Then, in presence of this young will in revolt, the mother, enclosing in
herself the tumult of her contradictory thoughts, lowered her head and,
without a word, stood aside to let him pass.
CHAPTER XXV.
It was their last evening, for, the day before yesterday, at the Mayor's
office of Saint-Jean-de-Luz, he had, with a hand trembling a little,
signed his engagement for three years in the Second naval infantry, whose
garrison was a military port of the North.
It was their last evening,--and they had said that they would make it
longer than usual,--it would last till midnight, Gracieuse had decided:
midnight, which in the villages is an unseasonable and black hour, an
hour after which, she did not know why, all seemed to the little
betrothed graver and guiltier.
In spite of the ardent desire of their senses, the idea had not come to
one nor to the other that, during this last meeting, under the oppression
of parting, something more might be attempted.
On the contrary, at the instant so full of concentration of their
farewell, they felt more chaste still, so eternal was their love.
Less prudent, however, since they had not to care for the morrow, they
dared to talk there, on their lovers' bench, as they had never done
before. They talked of the future, of a future which was for them very
distant, because, at their age, three years seem infinite.
In three years, at his return, she would be twenty; then, if her mother
persisted to refuse in an absolute manner, at the end of a year she would
use her right of majority, it was between them an agreed and a sworn
thing.
The means of correspondence, during the long absence of Ramuntcho,
preoccupied them a great deal: between them, everything was so
complicated by obstacles and secrets!--Arrochkoa, their only possible
intermediary, had promised his help; but he was so changeable, so
uncertain!--Oh, if he were to fail!--And then, would he consent to send
sealed letters?--If he did not consent there would be no pleasure in
writing.--In our time, when communications are easy and constant, there
are no more of these complete separations similar to the one which theirs
would be; they were to say to each other a very solemn farewell, like the
one which the lovers of other days said, the lovers of the days when
there were lands without post-offices, and distances that frightened one.
The fortunate time when they should see each other again appeared to them
situated far off, far off, in the depths of duration; yet, because of the
faith which they had in each other, they expected this with a tranquil
assurance, as the faithful expect celestial life.
But the least things of their last evening acquired in their minds a
singular importance; as this farewell came near, all grew and was
exaggerated for them, as happens in the expectation of death. The slight
sounds and the aspects of the night seemed to them particular and, in
spite of them, were engraving themselves forever in their memory. The
song of the crickets had a characteristic which it seemed to them they
had never heard before. In the nocturnal sonority, the barking of a
watch-dog, coming from some distant farm, made them shiver with a
melancholy fright. And Ramuntcho was to carry with him in his exile, to
preserve later with a desolate attachment, a certain stem of grass
plucked from the garden negligently and with which he had played
unconsciously the whole evening.
A phase of their life finished with that day: a lapse of time had
occurred, their childhood had passed--
Of recommendations, they had none very long to exchange, so intensely was
each one sure of what the other might do during the separation. They had
less to say to each other than other engaged people have, because they
knew mutually their most intimate thoughts. After the first hour of
conversation, they remained hand in hand in grave silence, while were
consumed the inexorable minutes of the end.

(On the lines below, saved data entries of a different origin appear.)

Definition simple (c : Z) : bool := plain c && bool_decide (c ≠ 34).
Lemma simple_split s : ∃ u v, s = u ++ v ∧ Forall (λ c, simple c = true) u ∧ match v with [] => True | c :: _ => simple c = false end.
Proof.
  induction s as [|c s (u&v&->&Hu&Hv)]; [by exists [], []|]. destruct (simple c) eqn:E; [|by exists [], (c :: u ++ v)].
  exists (c :: u), v. split; [done|]. split; [by constructor|done].
Qed.
Lemma esc_simple u : Forall (λ c, simple c = true) u → esc u = u.
Proof.
  induction 1 as [|c u Hc _ IH]; [done|]. cbn [esc flat_map]. unfold esc in IH. rewrite IH. unfold simple in Hc.
  apply andb_true_iff in Hc as [Hp Hq%bool_decide_eq_true]. destruct (esc1_cases c) as [[-> _]|[[-> _]|[[-> _]|(_&_&->)]]]; by try discriminate Hp.
Qed.
(** A byte that is not simple is written as a reference. *)
Lemma esc_ref c s : simple c = false → ∃ name, (name, [c]) ∈ H5_ENT ∧ esc (c :: s) = 38 :: name ++ 59 :: esc s.
Proof.
  intros Hc. cbn [esc flat_map]. destruct (esc1_cases c) as [[-> ->]|[[-> ->]|[[-> ->]|(Hp&Hq&_)]]].
  - exists (str "amp"). split; [refine (bool_decide_eq_true_1 _ _); vm_compute; reflexivity|done].
  - exists (str "lt"). split; [refine (bool_decide_eq_true_1 _ _); vm_compute; reflexivity|done].
  - exists (str "quot"). split; [refine (bool_decide_eq_true_1 _ _); vm_compute; reflexivity|done].
  - unfold simple in Hc. by rewrite Hp, bool_decide_eq_true_2 in Hc.
Qed.
Lemma nonzero_app a b : nonzero (a ++ b) = nonzero a && nonzero b.
Proof. apply forallb_app. Qed.

(** Text is read in chunks: runs of plain bytes, and references. *)
Lemma run_esc n : ∀ s, (length s <= n)%nat → nonzero s = true → ∃ us, mjoin us = s ∧ Forall (λ u, u ≠ [] ∧ nonzero u = true) us ∧
  ∀ a r x x', delim r → feed x us = Ok x' → reaches (between a x) (esc s ++ r) (between a x') r.
Proof.
  induction n as [|n IH]; intros s Hl Hz.
  { destruct s; [|simpl in Hl; lia]. exists []. split; [done|]. split; [constructor|]. intros a r x x' _ [= <-]. apply reaches_refl. }
  destruct (simple_split s) as ([|c u]&v&->&Hu&Hv); cbn [app] in *.
  - destruct v as [|c v]; [exists []; split; [done|]; split; [constructor|]; intros a r x x' _ [= <-]; apply reaches_refl|].
    destruct (esc_ref c v Hv) as (name&He&E). pose proof Hz as [Hc Hz']%andb_true_iff. destruct (IH v) as (us&Ej&Hus&Hr); [simpl in Hl; lia|done|].
    exists ([c] :: us). split; [simpl; by rewrite Ej|]. split; [constructor; [|done]; split; [done|]; cbn [nonzero forallb]; by rewrite Hc|].
    intros a r x x' Hd Hf. rewrite E. cbn [feed] in Hf. destruct (sink_token x (char_token [c])) as [x1|] eqn:E1; [|done]. cbn [res_bind] in Hf.
    cbn [app]. rewrite <- app_assoc. eapply reaches_trans; [by eapply run_ref|]. by apply Hr.
  - set (w := c :: u) in *. change (c :: u ++ v) with (w ++ v) in *. rewrite nonzero_app in Hz. apply andb_true_iff in Hz as [Hw Hz].
    destruct (IH v) as (us&Ej&Hus&Hr); [rewrite length_app in Hl; simpl in Hl; lia|done|].
    exists (w :: us). split; [simpl; by rewrite Ej|]. split; [constructor; [by split|done]|].
    intros a r x x' Hd Hf. cbn [feed] in Hf. destruct (sink_token x (char_token w)) as [x1|] eqn:E1; [|done]. cbn [res_bind] in Hf.
    unfold esc. rewrite flat_map_app. fold (esc w) (esc v). rewrite (esc_simple w Hu), <- app_assoc.
    eapply reaches_trans; [|by apply Hr]. apply run_plain; [done..| | |exact E1].
    + eapply Forall_impl; [exact Hu|]. intros c0 Hc0. by apply andb_true_iff in Hc0 as [? _].
    + destruct v as [|c0 v]; [destruct r; [done|]; cbn in Hd; by subst|]. destruct (esc_ref c0 v Hv) as (name&_&->). done.
Qed.

Lemma tag_char_facts c : tag_char c = true →
  h5_space c = false ∧ c ≠ 47 ∧ c ≠ 62 ∧ c ≠ 0 ∧ c ≠ 38 ∧ c ≠ 59 ∧ c_tolower c = c.
Proof.
  unfold tag_char, h5_space, c_tolower, c_islower, c_isdigit, c_isupper. rewrite !orb_true_iff, !bool_decide_eq_true. intros H'.
  rewrite (bool_decide_eq_false_2 (65 <= c <= 90)) by lia. rewrite bool_decide_eq_false_2; [lia|].
  rewrite !elem_of_cons, elem_of_nil. lia.
Qed.
Lemma attr_char_facts c : attr_char c = true → h5_space c = false ∧ c ≠ 47 ∧ c ≠ 62 ∧ c ≠ 61 ∧ c ≠ 0 ∧ c ≠ 38.
Proof.
  unfold attr_char. rewrite andb_true_iff, negb_true_iff, bool_decide_eq_true, !elem_of_cons, elem_of_nil. intros [H1 H2]. split; [done|]. tauto.
Qed.
Lemma chars_nonzero f s : (∀ c, f c = true → c ≠ 0) → forallb f s = true → nonzero s = true.
Proof.
  intros Hf. rewrite forallb_forall. unfold nonzero. rewrite forallb_forall. intros Hs c Hc. apply bool_decide_eq_true. by apply Hf, Hs.
Qed.

Lemma value_run v : ∀ a cu x r, reaches (Tk TS_ATTR_VALUE_DQ a cu x) (esc v ++ r) (Tk TS_ATTR_VALUE_DQ (a ++ v) cu x) r.
Proof.
  induction v as [|c v IH]; intros a cu x r; [rewrite app_nil_r; apply reaches_refl|].
  destruct (simple c) eqn:Hc.
  - cbn [esc flat_map]. apply andb_true_iff in Hc as [Hp Hq%bool_decide_eq_true].
    destruct (esc1_cases c) as [[-> _]|[[-> _]|[[-> _]|(_&_&->)]]]; [done..|]. cbn [app]. apply negb_true_iff, bool_decide_eq_false in Hp.
    eapply (reaches_step _ _ _ (Tk TS_ATTR_VALUE_DQ (a ++ [c]) cu x)); [|done|].
    + unfold tok_step. cbn [ts]. unfold attr_value_quoted, value_byte. by rewrite !decide_False by tauto.
    + replace (a ++ c :: v) with ((a ++ [c]) ++ v) by by rewrite <- app_assoc. apply IH.
  - destruct (esc_ref c v Hc) as (name&He&->). cbn [app]. rewrite <- app_assoc. cbn [app].
    assert (cstr [c] = [c]) as Ec. { destruct (decide (c = 0)) as [->|]; [done|]. simpl. by rewrite decide_False. }
    eapply (reaches_step _ _ _ (Tk TS_ATTR_VALUE_DQ (a ++ [c]) cu x) (esc v ++ r)); [| |].
    + unfold tok_step. cbn [ts]. unfold attr_value_quoted, value_byte. rewrite decide_False, decide_True by done.
      rewrite (named_ref_entry _ _ _ He). cbn [res_bind]. rewrite decide_True by lia. rewrite Ec. unfold set_acc. cbn [acc ts cur sink]. do 2 f_equal.
      change (2 + length name)%nat with (S (1 + length name))%nat. cbn [drop]. rewrite Nat.add_comm, <- drop_drop.
      rewrite drop_app_length. by simpl.
    + rewrite !length_app. simpl. rewrite length_app. lia.
    + replace (a ++ c :: v) with ((a ++ [c]) ++ v) by by rewrite <- app_assoc. apply IH.
Qed.

Definition start_tag (t : bytes) (al : list (bytes * bytes)) : H5Token := Tok TT_START (Some t) al false.

Definition attr_ok (kv : bytes * bytes) : bool := bool_decide (kv.1 ≠ []) && forallb attr_char kv.1 && nonzero kv.2.

Lemma attr_run a t al x k v r : attr_ok (k, v) = true →
  reaches (Tk TS_BEFORE_ATTR_NAME a (start_tag t al) x) (k ++ 61 :: 34 :: esc v ++ 34 :: r)
       (Tk TS_AFTER_ATTR_VALUE [] (start_tag t (al ++ [(k, v)])) x) r.
Proof.
  unfold attr_ok. cbn [fst snd]. intros [[Hk%bool_decide_eq_true Hc]%andb_true_iff Hv]%andb_true_iff.
  pose proof (chars_nonzero attr_char k ltac:(intros c Hc'; by apply attr_char_facts in Hc' as (_&_&_&_&?&_)) Hc) as Hz.
  destruct k as [|c k]; [done|]. set (kk := c :: k) in *. assert (∀ c, c ∈ kk → attr_char c = true) as Hall.
  { intros c' Hc'. rewrite forallb_forall in Hc. apply Hc. by apply list_elem_of_In. }
  destruct (attr_char_facts c (Hall c ltac:(by left))) as (H1&H2&H3&_). cbn [app kk].
  eapply (reaches_step _ _ _ (Tk TS_ATTR_NAME [c] (start_tag t al) x)); [|done|].
  { unfold tok_step. cbn [ts]. unfold before_attr_name. rewrite H1. by rewrite decide_False by tauto. }
  eapply reaches_trans; [apply (reaches_store TS_ATTR_NAME (start_tag t al) x k)|].
  { intros a' c' r' Hc'. unfold tok_step. cbn [ts]. unfold attr_name.
    destruct (attr_char_facts c' (Hall c' ltac:(by right))) as (E1&E2&E3&E4&_). rewrite E1. by rewrite !decide_False by tauto. }
  cbn [app]. eapply (reaches_step _ _ _ (Tk TS_BEFORE_ATTR_VALUE [] (start_tag t (al ++ [(kk, [])])) x)); [|done|].
  { unfold tok_step. cbn [ts]. unfold attr_name, finish_attr, tok_add_attr, set_acc, set_cur, set_ts, start_tag.
    cbn [ts acc cur sink ttype tname tattrs is_self_closing]. fold kk. rewrite (cstr_nonzero _ Hz). reflexivity. }
  eapply (reaches_step _ _ _ (Tk TS_ATTR_VALUE_DQ [] (start_tag t (al ++ [(kk, [])])) x)); [done|done|].
  eapply reaches_trans; [apply value_run|]. cbn [app].
  eapply reaches_step; [|done|apply reaches_refl]. unfold tok_step. cbn [ts]. unfold attr_value_quoted. rewrite decide_True by done.
  unfold finish_value, set_last_attr_value, set_acc, set_cur, set_ts. cbn [ts acc cur sink tattrs start_tag]. rewrite last_snoc.
  rewrite (cstr_nonzero v Hv), length_app. cbn [length]. rewrite Nat.add_sub. by rewrite take_app_length.
Qed.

At midnight, she wished him to go, as she had decided in advance, in her
little thoughtful and obstinate head. Therefore, after having embraced
each other for a long time, they quitted each other, as if the separation
were, at this precise minute, an ineluctable thing which it was
impossible to retard. And while she returned to her room with sobs that
he heard, he scaled over the wall and, in coming out of the darkness of
the foliage, found himself on the deserted road, white with lunar rays.
At this first separation, he suffered less than she, because he was
going, because it was he that the morrow, full of uncertainty, awaited.
While he walked on the road, powdered and clear, the powerful charm of
change, of travel, dulled his sensitiveness; almost without any precise
thought, he looked at his shadow, which the moon made clear and harsh,
marching in front of him. And the great Gizune dominated impassibly
everything, with its cold and spectral air, in all this white radiance of
midnight.
CHAPTER XXVI.
The parting day, good-byes to friends here and there; joyful wishes of
former soldiers returned from the regiment. Since the morning, a sort of
intoxication or of fever, and, in front of him, everything unthought-of
in life.
Arrochkoa, very amiable on that last day, had offered to drive him in a
wagon to Saint-Jean-de-Luz, and had arranged to go at sunset, in order to
arrive there just in time for the night train.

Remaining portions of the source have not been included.